Seul l'examen critique inexorable, l'autocritique constante permet au mouvement révolutionnaire de la classe de surmonter ses faiblesses, son immaturité d'hier et de corriger ses erreurs du passé et lui donner la possibilité de se hisser à la hauteur de ses tâches historiques, de mieux ajuster ses positions au travers de l'expérience. Il n'est pas surprenant que la gauche mexicaine ait porté l'examen de la question nationale au centre de ses préoccupations. A côté des questions de la période historique de la décadence et ses implications -la question syndicale, électorale, fascisme et antifascisme, fronts uniques- la question nationale est une de celles qui a laissé le plus d'ambiguïtés permettant des interprétations opportunistes et entrouvrant la porte à ces courants.
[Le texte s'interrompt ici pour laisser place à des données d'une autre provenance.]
(* ===== verification/AppWindow.v ===== *)
(** * The window

    What the handlers of [adb-gui/src/app.rs] share: the state of the window
    with its dialog and toasts, the commands they give and the
    programs made of them. A handler runs on the thread of the window
    and forks tasks that call the daemon ([adb-gui/src/state/daemon.rs]) and then update
    the window; a [gprog] is either, a tree of commands with a branch for every
    answer. Redrawing is left out. *)

From stdpp Require Import base list strings.
From S2P Require Import Prelude RustStd Text Axml GuiModels Clipboard Browser AppListing.

(** ** Toasts *)

(** [MessageTone] of the dialogs has the same constructors. *)
Inductive ToastTone := Info | Success | Warning | Error.
Inductive ActionId := RetryFailed | OpenDownloads | CopyDiagnostics.
#[global] Instance ActionId_eq : EqDecision ActionId.
Proof. solve_decision. Defined.

(** A toast, and when it runs out, in milliseconds. *)
Record Toast := mkToast { t_message : bytes; tone : ToastTone; action : option (bytes * ActionId); expires_at : Z }.
Definition LIFETIME : Z := 4000.
Definition GRACE : Z := 600.
Definition MAX_VISIBLE : nat := 4.

(** [ToastStack], the oldest first *)
Definition stack_push (now : Z) (message : bytes) (tone : ToastTone) (action : option (bytes * ActionId)) (items : list Toast) : list Toast :=
  let items := List.filter (fun t => negb (bool_decide (t_message t = message))) items in
  let items := items ++ [mkToast message tone action (now + LIFETIME + GRACE)] in
  if (MAX_VISIBLE <? length items)%nat then drop (length items - MAX_VISIBLE) items else items.
Definition prune (now : Z) (items : list Toast) : bool * list Toast :=
  let kept := List.filter (fun t => now <? expires_at t) items in
  (negb (bool_decide (length kept = length items)), kept).
Definition dismiss_action (id : ActionId) (items : list Toast) : list Toast :=
  List.filter (fun t => match action t with Some (_, a) => negb (bool_decide (a = id)) | None => true end) items.

(** ** Dialogs *)

Record InstallStatusDto := mkInstall {
  is_id : Z; is_device : bytes; is_label : bytes; is_source : bytes; is_from_device : bool; is_state : bytes; is_percent : Z;
  is_bytes_done : Z; is_bytes_total : Z; is_error_code : option bytes; is_message : option bytes; is_raw : option bytes; is_finished : bool }.
Definition is_done (s : InstallStatusDto) : bool := bool_decide (is_state s = bs "Done").

Record PackageInfoDto := mkPackage {
  pi_package : bytes; pi_installed : bool; pi_version_name : option bytes; pi_version_code : option Z }.

Inductive ItemState :=
| Queued | Running (percent : Z) (state : bytes) | Succeeded | ItemFailed (code message : option bytes).
Record BatchItem := mkItem { item_name : bytes; item_local : bytes; item_state : ItemState }.

Inductive WifiStep :=
| Address | WifiPairing (address : bytes) | Qr (payload instance password status : bytes) | Paired (address : bytes)
| WifiFailed (message : bytes).

(** The card of an APK. *)
Record Card := mkCard {
  card_local : bytes; card_info : option ApkInfo; parse_error : option bytes; card_installed : option PackageInfoDto;
  card_device : bytes; device_abi : option bytes; can_copy : bool }.

(** The dialogs of package changes, the image preview and those that only show a text
    are [DlgOther]. *)
Inductive Dialog :=
| DlgNone
| DlgNewFolder
| DlgRename (entry : DirEntry)
| DlgConfirmDelete (label : bytes) (entries : list DirEntry) (trash : bool)
| DlgConnectWifi (step : WifiStep)
| DlgDiagnostics (report : bytes)
| DlgSideloadApk (card : Card)
| DlgInstalling (label : bytes) (status : option InstallStatusDto)
| DlgConfirmDeviceInstall (name device_path : bytes)
| DlgSideloadBatch (items : list BatchItem) (device : bytes)
| DlgInstallFailed (label : bytes) (code message raw : option bytes) (device : bytes) (package : option bytes) (path : bytes) (from_device : bool)
| DlgMessage (title body : bytes) (tone : ToastTone)
| DlgOther.

(** ** The state *)

Record TransferPolicy := mkPolicy { overwrite : bytes; verify : bool }.
Definition default_policy : TransferPolicy := mkPolicy (bs "skip") false.

Record InstallWatch := mkWatch {
  watch_id : Z; watch_device : bytes; watch_source : bytes; watch_package : option bytes; watch_version : option bytes }.

Record InstallRecord := mkRecord {
  rec_when : bytes; rec_package : bytes; rec_version : option bytes; rec_source : bytes; rec_device : bytes; rec_success : bool;
  rec_error : option bytes }.

(** [install_history] is the file of that name. *)
Record Win := mkWin {
  app : App; clipboard : option ClipboardFiles; toasts : list Toast; dialog : Dialog; jobs : list JobInfo; policy : TransferPolicy;
  install_watch : option InstallWatch; install_history : list InstallRecord }.

Definition with_app (a : App) (w : Win) : Win :=
  mkWin a (clipboard w) (toasts w) (dialog w) (jobs w) (policy w) (install_watch w) (install_history w).
Definition with_clipboard (c : option ClipboardFiles) (w : Win) : Win :=
  mkWin (app w) c (toasts w) (dialog w) (jobs w) (policy w) (install_watch w) (install_history w).
Definition with_toasts (f : list Toast -> list Toast) (w : Win) : Win :=
  mkWin (app w) (clipboard w) (f (toasts w)) (dialog w) (jobs w) (policy w) (install_watch w) (install_history w).
Definition with_dialog (d : Dialog) (w : Win) : Win :=
  mkWin (app w) (clipboard w) (toasts w) d (jobs w) (policy w) (install_watch w) (install_history w).
Definition with_watch (x : option InstallWatch) (w : Win) : Win :=
  mkWin (app w) (clipboard w) (toasts w) (dialog w) (jobs w) (policy w) x (install_history w).
Definition with_records (l : list InstallRecord) (w : Win) : Win :=
  mkWin (app w) (clipboard w) (toasts w) (dialog w) (jobs w) (policy w) (install_watch w) l.

(** A JSON object: the text of a field that has one. *)
Definition json : Type := bytes -> option bytes.

Record TreeEnqueueResult := mkTree { enqueued : list Z; copied : Z; errors : list bytes }.

(** ** Commands

    First the calls of [state/daemon.rs], then those of the disk and the
    desktop, then the window. The two enqueue calls fall back to methods without a
    policy for a daemon that has no others, which is left out. *)
Inductive gcmd : Type -> Type :=
| EnqueuePush (device local remote : bytes) (p : TransferPolicy) : gcmd (result bytes Z)
| EnqueuePull (device remote local : bytes) (p : TransferPolicy) : gcmd (result bytes Z)
| EnqueueTreePush (device local remote : bytes) (p : TransferPolicy) : gcmd (result bytes TreeEnqueueResult)
| EnqueueTreePull (device remote local : bytes) (p : TransferPolicy) : gcmd (result bytes TreeEnqueueResult)
| CopyTreeOn (device src dst : bytes) : gcmd (result bytes TreeEnqueueResult)
| CopyFileOn (device src dst : bytes) : gcmd (result bytes unit)
| MkdirOn (device path : bytes) : gcmd (result bytes unit)
| RenameOn (device src dst : bytes) : gcmd (result bytes unit)
| DeleteOn (device path : bytes) : gcmd (result bytes unit)
| PauseOn (id : Z) : gcmd (result bytes bool)
| ResumeOn (id : Z) : gcmd (result bytes bool)
| CancelOn (id : Z) : gcmd (result bytes bool)
| RetryOn : gcmd (result bytes Z)
| StartInstall (device path : bytes) : gcmd (result bytes Z)
| InstallStatuses : gcmd (result bytes (list InstallStatusDto))
| PackageInfoOn (device package : bytes) : gcmd (result bytes PackageInfoDto)
| UninstallOn (device package : bytes) : gcmd (result bytes unit)
| PairOn (address code : bytes) : gcmd (result bytes bytes)
| ConnectOn (address : bytes) : gcmd (result bytes bytes)
| QrStart : gcmd (result bytes json)
| QrStatus : gcmd (result bytes json)
| DiagnosticsOn : gcmd (result bytes bytes)
| CopyFile (src dst : bytes) : gcmd (result bytes unit)
| CopyTree (src dst : bytes) : gcmd (result bytes Z)
| MovePath (src dst : bytes) : gcmd (result bytes unit)
| RenamePath (src dst : bytes) : gcmd (result bytes unit)
| MakeDir (path : bytes) : gcmd (result bytes unit)
| DeletePath (path : bytes) : gcmd (result bytes unit)
| TrashPath (path : bytes) : gcmd (result bytes unit)
| IsDirHere (path : bytes) : gcmd bool
| IsApk (path : bytes) : gcmd bool
| MetadataHere (path : bytes) : gcmd (option (bool * Z))
| PathExists (path : bytes) : gcmd bool
| ApkInfoOf (path : bytes) : gcmd (result bytes ApkInfo)
| DownloadDir : gcmd (option bytes)
| SystemText : gcmd (option bytes)
| SetSystemText (t : bytes) : gcmd unit
| OpenExternal (path : bytes) : gcmd (result bytes unit)
| PickPaths (folder : bool) (title : bytes) : gcmd (option (list bytes))
| PickSave (title name : bytes) : gcmd (option (list bytes))
| Now : gcmd Z
| UtcNow : gcmd bytes
| Look : gcmd Win
| Change (f : Win -> Win) : gcmd unit.

Inductive gprog : Type -> Type :=
| GRet {A : Type} (a : A) : gprog A
| GDo {A R : Type} (c : gcmd R) (k : R -> gprog A) : gprog A
| Fork {A : Type} (task : gprog unit) (k : gprog A) : gprog A.

Fixpoint gbind {A B : Type} (m : gprog A) : (A -> gprog B) -> gprog B :=
  match m in gprog A return (A -> gprog B) -> gprog B with
  | GRet a => fun f => f a
  | GDo c k => fun f => GDo c (fun r => gbind (k r) f)
  | Fork t k => fun f => Fork t (gbind k f)
  end.
Global Instance gprog_ret : MRet gprog := fun A => GRet.
Global Instance gprog_bind : MBind gprog := fun A B f m => gbind m f.
Definition gdo {R : Type} (c : gcmd R) : gprog R := GDo c GRet.
Definition fork (t : gprog unit) : gprog unit := Fork t (GRet tt).

Fixpoint each {A : Type} (l : list A) (f : A -> gprog unit) : gprog unit :=
  match l with [] => mret tt | x :: l => _ ← f x; each l f end.

(** ** Small updates *)

Definition push_toast (msg : bytes) (tone : ToastTone) (action : option (bytes * ActionId)) : gprog unit :=
  now ← gdo Now; gdo (Change (with_toasts (stack_push now msg tone action))).
Definition push (msg : bytes) (tone : ToastTone) : gprog unit := push_toast msg tone None.
Definition push_with_action (msg : bytes) (tone : ToastTone) (label : bytes) (id : ActionId) : gprog unit :=
  push_toast msg tone (Some (label, id)).
Definition set_dialog (d : Dialog) : gprog unit :=
  gdo (Change (with_dialog d)).
Definition message (title body : bytes) (tone : ToastTone) : gprog unit := set_dialog (DlgMessage title body tone).
Definition refresh : gprog unit :=
  gdo (Change (fun w => with_app (refresh_current (app w)) w)).

Definition show_path (p : bytes) : bytes := from_utf8_lossy p.
Definition here (w : Win) : bytes := current_path (target (browser (app w))).
Definition phone (w : Win) : option bytes := target_device (app w).

Definition file_name_of (path : bytes) : bytes :=
  match file_name path with Some n => from_utf8_lossy n | None => bs "untitled" end.

(** ** Running *)

(** A command and its answer. *)
Inductive deed := Did (R : Type) (c : gcmd R) (r : R).
Arguments Did {R} c r.

Section run.
(** The answers of the daemon, the disk and the desktop. *)
Context (answer : nat -> forall R, gcmd R -> R).

Record scene := mkScene { win : Win; tasks : list (gprog unit); deeds : list deed }.

Definition perform {R : Type} (c : gcmd R) (s : scene) : R * scene :=
  let r : R * Win := match c in gcmd R return R * Win with
    | Look => (win s, win s)
    | Change f => (tt, f (win s))
    | c => (answer (length (deeds s)) _ c, win s)
    end in
  (r.1, mkScene r.2 (tasks s) (deeds s ++ [Did c r.1])).

(** A handler, to its end. *)
Fixpoint run {A : Type} (p : gprog A) (s : scene) : A * scene :=
  match p with
  | GRet a => (a, s)
  | GDo c k => let '(r, s) := perform c s in run (k r) s
  | Fork t k => run k (mkScene (win s) (tasks s ++ [t]) (deeds s))
  end.

(** One of the tasks, to its end. *)
Definition run_task (i : nat) (s : scene) : scene :=
  match tasks s !! i with
  | Some t => (run t (mkScene (win s) (delete i (tasks s)) (deeds s))).2
  | None => s
  end.
End run.
Definition copy_to_downloads (entries : list DirEntry) : gprog unit :=
  dir ← gdo DownloadDir;
  match dir with
  | None => push (bs "Could not find a Downloads folder") Error
  | Some dest_dir =>
      w ← gdo Look;
      '(copied, failures) ← copy_each (fun '(source, entry) =>
          r ← copy_local (looks_like_dir entry) source (path_join dest_dir (e_name entry)); mret (e_name entry, r))
        (zip (absolute_paths entries (here w)) entries) 0 [];
      if bool_decide (failures = []) then
        push (bs "Copied " ++ count copied ++ bs " item(s) to " ++ show_path dest_dir) Success
      else message (bs "Copy to Downloads partly finished")
             (bs "Copied " ++ count copied ++ bs " item(s). These could not be copied:" ++ [10; 10] ++ join [10] failures) Warning
  end.

(** [BrowserView::entry_named] *)
Definition entry_named (name : bytes) (b : Browser) : option DirEntry := List.find (fun e => bool_decide (e_name e = name)) (entries (lists b)).

Definition download (entries : list DirEntry) : gprog unit :=
  w ← gdo Look;
  match phone w with
  | None => copy_to_downloads entries
  | Some device =>
      let sources := (fun e => (e_name e, show_path (full_path (browser (app w)) e))) <$> entries in
      fork (
        picked ← gdo (PickPaths true (bs "Save to the computer"));
        match picked with
        | Some (folder :: _) =>
            each sources (fun '(name, source) =>
              w ← gdo Look;
              let is_dir := match entry_named name (browser (app w)) with Some e => looks_like_dir e | None => false end in
              let local := path_join folder name in
              if is_dir then
                p ← transfer_policy;
                fork (r ← gdo (EnqueueTreePull device source (show_path local) p); on_tree_result (bs "Download") r)
              else enqueue_pull device source local)
        | _ => mret tt
        end)
  end.

(** ** Drops and drags *)

Definition report_local_copies (action : bytes) (copied : nat) (failures : list bytes) : gprog unit :=
  if bool_decide (failures = []) then
    if (0 <? copied)%nat then push (action ++ bs ": " ++ count copied ++ bs " item(s)") Success else mret tt
  else message (action ++ bs " partly finished")
         (bs "Completed " ++ count copied ++ bs " item(s). These could not be copied:" ++ [10; 10] ++ join [10] failures) Warning.

(** Paths from outside into a folder of the phone, or of the disk. *)
Definition send_paths (device destination : bytes) (paths : list bytes) : gprog unit :=
  each paths (fun path =>
    let remote := path_join destination (file_name_of path) in
    d ← gdo (IsDirHere path);
    if (d : bool) then enqueue_tree path remote device else enqueue_push device path remote).
Definition copy_paths (action destination : bytes) (paths : list bytes) : gprog unit :=
  '(copied, failures) ← copy_each (fun path =>
      d ← gdo (IsDirHere path);
      r ← copy_local d path (path_join destination (file_name_of path));
      mret (show_path path, r)) paths 0 [];
  report_local_copies action copied failures.

Definition on_dropped_paths (paths : list bytes) : gprog unit :=
  match paths with
  | [] => mret tt
  | _ =>
      paths ← route_apks paths;
      match paths with
      | [] => mret tt
      | _ =>
          w ← gdo Look;
          match phone w with
          | Some device => send_paths device (here w) paths
          | None => copy_paths (bs "Copy") (here w) paths
          end
      end
  end.

Definition on_dropped_onto_folder (folder : DirEntry) (paths : list bytes) : gprog unit :=
  if negb (looks_like_dir folder) || bool_decide (paths = []) then mret tt else
  w ← gdo Look;
  let destination := path_join (here w) (e_name folder) in
  paths ← route_apks paths;
  w ← gdo Look;
  _ ← match phone w with
      | Some device => send_paths device destination paths
      | None => copy_paths (bs "Copy into folder") destination paths
      end;
  refresh.

Definition on_dragged_onto_folder (folder : DirEntry) (entries : list DirEntry) : gprog unit :=
  if negb (looks_like_dir folder) || bool_decide (entries = []) then mret tt
  else if existsb (fun e => bool_decide (e_name e = e_name folder)) entries then
    push (bs "A folder cannot be moved into itself") Warning
  else
    w ← gdo Look;
    let parent := here w in
    let destination := path_join parent (e_name folder) in
    _ ← each entries (fun entry =>
          let source := path_join parent (e_name entry) in
          let dest := path_join destination (e_name entry) in
          match phone w with
          | Some device => move_on_device device source dest
          | None =>
              r ← gdo (MovePath source dest);
              match r with
              | Ok _ => mret tt
              | Err err => push (bs "Could not move " ++ e_name entry ++ bs ": " ++ err) Error
              end
          end);
    refresh.

(** ** Control of transfers *)

Definition toggle_pause : gprog unit :=
  w ← gdo Look;
  match List.filter is_active (jobs w) with
  | [] => push (bs "No active transfers") Info
  | active =>
      let resume := forallb (fun j => bool_decide (j_state j = bs "Paused")) active in
      fork (each active (fun j =>
        if resume then _ ← gdo (ResumeOn (j_id j)); mret tt else _ ← gdo (PauseOn (j_id j)); mret tt))
  end.
Lemma asks_paste_files snap dir target s :
  Forall (fun p => utf8_valid p = true) (sources snap ++ (landing dir <$> sources snap)) ->
  across_phones (files_device snap) target = false ->
  asks (match same_phone target (files_device snap) with
          | Some device => each (zip (sources snap) (landing dir <$> sources snap)) (fun '(s, d) => copy_on_device device s d)
          | None => each (zip (sources snap) (landing dir <$> sources snap)) (fun '(s, d) => enqueue_one s d (files_device snap) target)
          end) s (pasted (policy (win s)) snap false dir target).
Proof.
  intros [Hv1 Hv2]%Forall_app Hx. rewrite Forall_fmap in Hv2. rewrite zip_landing. unfold pasted. fold (sources snap).
  assert (Hs : forall x, x ∈ sources snap -> show_path x = x /\ show_path (landing dir x) = landing dir x).
  { intros x Hin. rewrite Forall_forall in Hv1, Hv2. split; apply from_utf8_lossy_valid; [by apply Hv1|by apply Hv2]. }
  destruct (same_phone target (files_device snap)) as [d|] eqn:Es.
  - assert (target = Some d /\ files_device snap = Some d) as [-> ->].
    { unfold same_phone in Es. destruct target as [t|], (files_device snap) as [o|]; try done.
      destruct (decide (t = o)) as [->|Hne]; [rewrite bool_decide_eq_true_2 in Es by done; by simplify_eq|by rewrite bool_decide_eq_false_2 in Es]. }
    apply asks_each_pair. intros x s' Hin _. destruct (Hs x Hin) as [H1 H2].
    pose proof (asks_copy_on_device d x (landing dir x) s') as H. by rewrite H1, H2 in H.
  - apply asks_each_pair. intros x s' Hin Hp. destruct (Hs x Hin) as [H1 H2]. rewrite <- Hp. by apply asks_enqueue_one.
Qed.

Lemma asks_paste_tree snap src dst target s : from_local snap = true -> files_device snap = None ->
  show_path src = src -> show_path dst = dst ->
  asks (paste_tree snap src dst target) s [moved (policy (win s)) true Disk src (place_of target) dst].
Proof.
  intros Hl Hd H1 H2. unfold paste_tree. rewrite Hl. destruct target as [t|].
  - pose proof (asks_enqueue_tree src dst t s) as H. by rewrite H1, H2 in H.
  - apply (asks_then (CopyTree src dst)); [done|]. intros [x|e] s'; apply asks_push.
Qed.

(** What can be pasted as the window means it: files, or one folder of this computer. *)
Definition pasteable (snap : ClipboardFiles) (tree : bool) : Prop :=
  if tree then (exists e, files snap = [e] /\ looks_like_dir e = true) /\ files_device snap = None
  else Forall (fun e => looks_like_dir e = false) (files snap).

Lemma paste_asks (s : scene) (snap : ClipboardFiles) (tree : bool) :
  clipboard (win s) = Some snap ->
  from_local snap = bool_decide (files_device snap = None) ->
  pasteable snap tree ->
  Forall (fun p => utf8_valid p = true) (sources snap ++ (landing (here (win s)) <$> sources snap)) ->
  if across_phones (files_device snap) (phone (win s)) then
    asks paste s [] /\ exists t, last (toasts (win (run answer paste s).2)) = Some t /\ tone t = Error
  else asks paste s (pasted (policy (win s)) snap tree (here (win s)) (phone (win s))).
Proof.
  intros Hc Hl Hp Hv. unfold paste. destruct (across_phones _ _) eqn:Hx.
  - split.
    + apply (asks_bind _ _ _ [] []); [by apply asks_do|]. cbn [run gdo perform fst]. rewrite Hc. unfold paste_snapshot.
      apply (asks_bind _ _ _ [] []); [by apply asks_do|]. cbn [run gdo perform fst snd win]. rewrite resolve_cases, Hx. apply asks_push.
    + eexists. rewrite grun_bind. cbn [run gdo perform fst snd]. rewrite Hc. unfold paste_snapshot. rewrite grun_bind.
      cbn [run gdo perform fst snd win]. rewrite resolve_cases, Hx. cbn. split; [apply last_stack_push|done].
  - apply (asks_bind _ _ _ []); [by apply asks_do|]. cbn [run gdo perform fst]. rewrite Hc. unfold paste_snapshot.
    apply (asks_bind _ _ _ []); [by apply asks_do|]. cbn [run gdo perform fst snd win]. rewrite resolve_cases, Hx. fold (sources snap).
    match goal with |- asks _ ?s2 _ => change (policy (win s)) with (policy (win s2)) end.
    destruct tree.
    + destruct Hp as [(e & He & Hd) Hn]. unfold pasted, sources in *. rewrite He in *. cbn [absolute_paths fmap list_fmap app] in *.
      set (src := if is_absolute (e_name e) then _ else _) in *. cbn [single_dir]. rewrite Hd.
      apply Forall_app in Hv as [[V1 _]%Forall_cons [V2 _]%Forall_cons]. rewrite Hn.
      apply asks_paste_tree; [by rewrite Hl, Hn|done|exact (from_utf8_lossy_valid _ V1)|exact (from_utf8_lossy_valid _ V2)].
    + destruct (single_dir _ _ _) as [[a b]|] eqn:Esd; [|by apply asks_paste_files].
      exfalso. apply single_dir_some in Esd as (e & He & Hd). cbn in Hp. destruct (files snap) as [|x es]; [done|].
      injection He as ->. apply Forall_cons in Hp as [Hp _]. congruence.
Qed.

(** Pasted files go where the user sees them go. For files, or one folder of this
    computer, copied in the window from a phone or the disk: a paste
    into the open folder asks, for each of them and for nothing else,
    for one transfer from where it was copied to that folder under its own name, by an
    upload, a download, a copy on the phone or a copy on the disk as the two
    places require, whatever the calls answer; only from one phone to another
    nothing is asked for and the reason is shown. *)
Theorem paste_places (s : scene) (snap : ClipboardFiles) (tree : bool) :
  clipboard (win s) = Some snap ->
  from_local snap = bool_decide (files_device snap = None) ->
  pasteable snap tree ->
  Forall (fun p => utf8_valid p = true) (sources snap ++ (landing (here (win s)) <$> sources snap)) ->
  if across_phones (files_device snap) (phone (win s)) then
    asks paste s [] /\ exists t, last (toasts (win (run answer paste s).2)) = Some t /\ tone t = Error
  else asks paste s (pasted (policy (win s)) snap tree (here (win s)) (phone (win s))).
Proof. apply paste_asks. Qed.
End requests.

(** ** From the paste to the queue *)

(** The daemon serves a call of a transfer, as its handlers do. *)
Definition serve (w : Queue.world) (i : intent) : Queue.world :=
  match i with
  | mkIntent false Disk local (Phone d) remote (Some p) => (enqueue_push_with_options d local remote (overwrite p) (AppWindow.verify p) w).2
  | mkIntent false (Phone d) remote Disk local (Some p) => (enqueue_pull_with_options d remote local (overwrite p) (AppWindow.verify p) w).2
  | _ => w
  end.
(** The job a call puts on the list, as number [n]. *)
Definition listed (n : Z) (i : intent) : list JobDto :=
  match i with
  | mkIntent false Disk local (Phone d) remote (Some _) => [new_dto n Job.Push local remote d]
  | mkIntent false (Phone d) remote Disk local (Some _) => [new_dto n Job.Pull remote local d]
  | _ => []
  end.
Fixpoint listed_from (n : Z) (l : list intent) : list JobDto :=
  match l with [] => [] | i :: l => listed n i ++ listed_from (n + 1) l end.

Definition POLICIES : list bytes := [bs "skip"; bs "replace"; bs "keep-both"].
(** A call for one file between a phone and this computer, under a proper policy. *)
Definition through_queue (i : intent) : Prop :=
  exists d a b p, overwrite p ∈ POLICIES
  /\ (i = mkIntent false Disk a (Phone d) b (Some p) \/ i = mkIntent false (Phone d) a Disk b (Some p)).

Lemma filter_perm {A : Type} (f : A -> bool) l : l ≡ₚ List.filter (fun x => negb (f x)) l ++ List.filter f l.
Proof.
  induction l as [|x l IH]; [done|]. cbn. destruct (f x); cbn; [|by rewrite <- IH]. rewrite IH at 1. apply Permutation_middle.
Qed.
Lemma options_accepted o v : o ∈ POLICIES -> exists x, parse_job_options o v = Ok x.
Proof. pose proof (options_words o v) as H. destruct (parse_job_options o v) as [x|e]; [by exists x|]. destruct H as [H _]. done. Qed.

Lemma enqueue_listed par n w dir d src dst o v : queue_inv par n w -> 0 <= n < 2 ^ 64 - 2 -> o ∈ POLICIES ->
  queue_inv par (n + 1) (enqueue_with dir d src dst o v w).2
  /\ list_jobs (enqueue_with dir d src dst o v w).2 ≡ₚ list_jobs w ++ [new_dto (n + 1) dir src dst d].
Proof.
  intros Hinv Hn Ho. unfold enqueue_with. destruct (options_accepted o v Ho) as [x ->].
  pose proof (enqueue_shows par n w dir src dst x d Hinv Hn) as H. split.
  - unfold enqueue_job. cbn [snd]. apply submit_whole_inv; [done|lia].
  - destruct (enqueue_job dir src dst x d w) as [i w']. destruct H as (-> & H1 & H2). cbn [snd].
    rewrite (filter_perm (fun j => d_id j =? n + 1) (list_jobs w')), H1, H2. done.
Qed.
Dans la première partie de ce texte, la gauche mexicaine, en rappelant le premier et le deuxième paragraphe de la deuxième thèse du second congres de l'IC, s'efforce de démontrer comment les trotskys-tes et autres "anti-impérialistes" dénaturent sans vergogne la position de principe énoncée dans les thèses du second congrès. Elle revendique ses principes internationalistes comme un acquis du mouvement communiste et dénonce toute altération comme une régression vers des positions nationalistes bourgeoises. C'est par la suite, que la gauche mexicaine se proposait de faire la critique des insuffisances, des ambiguïtés que contenaient encore ces thèses, notamment le troisième paragraphe. Autant les deux premiers paragraphes mettent clairement l'accent sur la séparation nécessaire entre les intérêts de classe des exploités et le concept trompeur bourgeois d'un soi-disant intérêt national commun à toutes les classes, le troisième paragraphe, lui, reste dans le vague, dans la simple description de l'exploitation à outrance de la majorité des pays sous-développés par une minorité de pays où le capital est hautement développé sans tirer d'autre conclusion que le constat que telle est "la situation propre à l'époque du capital financier impérialiste".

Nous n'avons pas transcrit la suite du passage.